My friend Denny recently turned me on to Simon Sinek. Simon teaches people how great leaders inspire action. I am burnt beyond crisp on leadership and management. Too much study on topics that were paramount to my day job for too many years. But Denny is a wise cat and so I watched a Simon TED talk on the subject. Ouch! I nearly let a narrow focus rob me of an invaluable lesson. Instead of watching this talk from the perspective of a leader trying to hone his corporate skills, I watched it and pretended that I was a young adult with hair trying to stand out from his peers.
Try this yourself. Deep-six the stodgy-gray-suited-mindless-nincompoop and pretend you're a young adult who wants to give herself an edge, an opportunity to stand out from an endless sea of peers clamoring for the same limited amount of desirable jobs. I value your time so I'm going to give you a tip that will optimize your experience. When people understand Why you are about, doors will open. Watch this from the perspective of other people understanding your Why.
In an ironic twist I use this example of a book written to help people with networking, become a better manager. I also include an example of how a manager can gain invaluable lessons from Penelope Trunk's book Brazen Careerist, a book written to help young adults enhance their careers.
The key to using the Law of Inversion to your advantage is to approach the lesson with an open mind. Like I crawled out of the bug and slime infested swamp of my management experience, step outside of your teacher, fireman or welder role and grab hold of a fresh perspective.
Escape The Island
If you're in an industry where your consultants or blog writers begin a sentence and you finish it, you need to get off the island. You need a fresh perspective. I had the honor of being around a young woman who, years ago, did just that. Angela Maiers, a teacher bent on improving literacy and learning, joined our online community that consisted mostly of managers, marketers and writers. Angela escaped her educational industry island and foraged on ours. What makes Angela so special is that she returned to her island and tried new stuff. The more she infused new life into the island, the less of an island it became.

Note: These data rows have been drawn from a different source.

Definition handleUnbindSet (auth : authInfo) (r : Request) : Handler :=
  hostID <- orFail (parseUUID (URLParam r "id")) (badRequest "invalid host id");;
  setID <- setID_of r "setId";;
  ok <- canBind auth setID hostID;;
  require ok forbidden;;;
  n <- (pool (UnbindSet hostID setID) <!> answerAll (serverError "could not unbind set"));;
  require (negb (bool_decide (n = 0))) (httpError "binding not found" StatusNotFound);;;
  pushSecretSets hostID;;;
  ret noContent.

Definition handleUpsertSetEntry (auth : authInfo) (r : Request) : Handler :=
  let failed := serverError "could not update entry" in
  kw <- orFail (wrapper s) vaultUnavailable;;
  setID <- setID_of r "id";;
  let key := URLParam r "key" in
  require (negb (bool_decide (key = ""))) (badRequest "key is required");;;
  ok <- canSet auth "set.manage" setID;;
  require ok forbidden;;;
  set <- loadSet setID (serverError "could not load set");;
  value <- orFail (readRequest s entryValue_of_json r) (badRequest "invalid request");;
  sealed <- (vaultSeal kw value <!> answerAll (serverError "could not seal value"));;
  (Begin <!> answerAll failed);;;
  deferRollback (
    (inTx (UpsertSetEntry setID key (Vault.Ciphertext sealed) (Vault.Nonce sealed)
             (Vault.WrappedKey sealed)) <!> answerAll failed);;;
    (inTx (TouchSet setID) <!> answerAll failed);;;
    (inTx (InsertSetAudit (Some setID) (SecretSet_Name set) (pgText key) None "edit"
             (Some (auth_UserID auth))) <!> answerAll failed);;;
    (Commit <!> answerAll failed);;;
    pushSetToHosts setID;;;
    ret noContent).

The example I'm about to give you might be the Mother-of-all-Inversion-possible. Quickly though, I'd like to let my friends at Fast Co. dispel any notions of Design Thinking being a fly-by-night business fad that escaped out the backdoor and into the night. It isn't. It's a mindset. It's a way of life. It isn't going anywhere.
The Hasso Plattner Institute of Design at Standford University, commonly known as the d.school, put together a bootcamp bootleg to instruct and support the process of design thinking. Prior to learning about the law of inversion one might think this document is for designers. You know, those who went to design school, those who design stuff and or those employed in the design profession. Whereas my examples above of the Law of Inversion are somewhat limiting, this document vaporizes the boundaries of possibility!
It simply doesn't matter what subject you consider or profession you're in. Open your mind, lock-n-load questions and peruse this document. An endless sea of ideas will pound upon the beaches of your mind. I printed off one copy to use for building Standing Out in a Sea of Sameness and will print off more copies for future projects.
If I were younger I'd pack my Law of Inversion and knock every single day on the d.school door until they gave me a job to sweep their floors or anything to be around this life altering program :-)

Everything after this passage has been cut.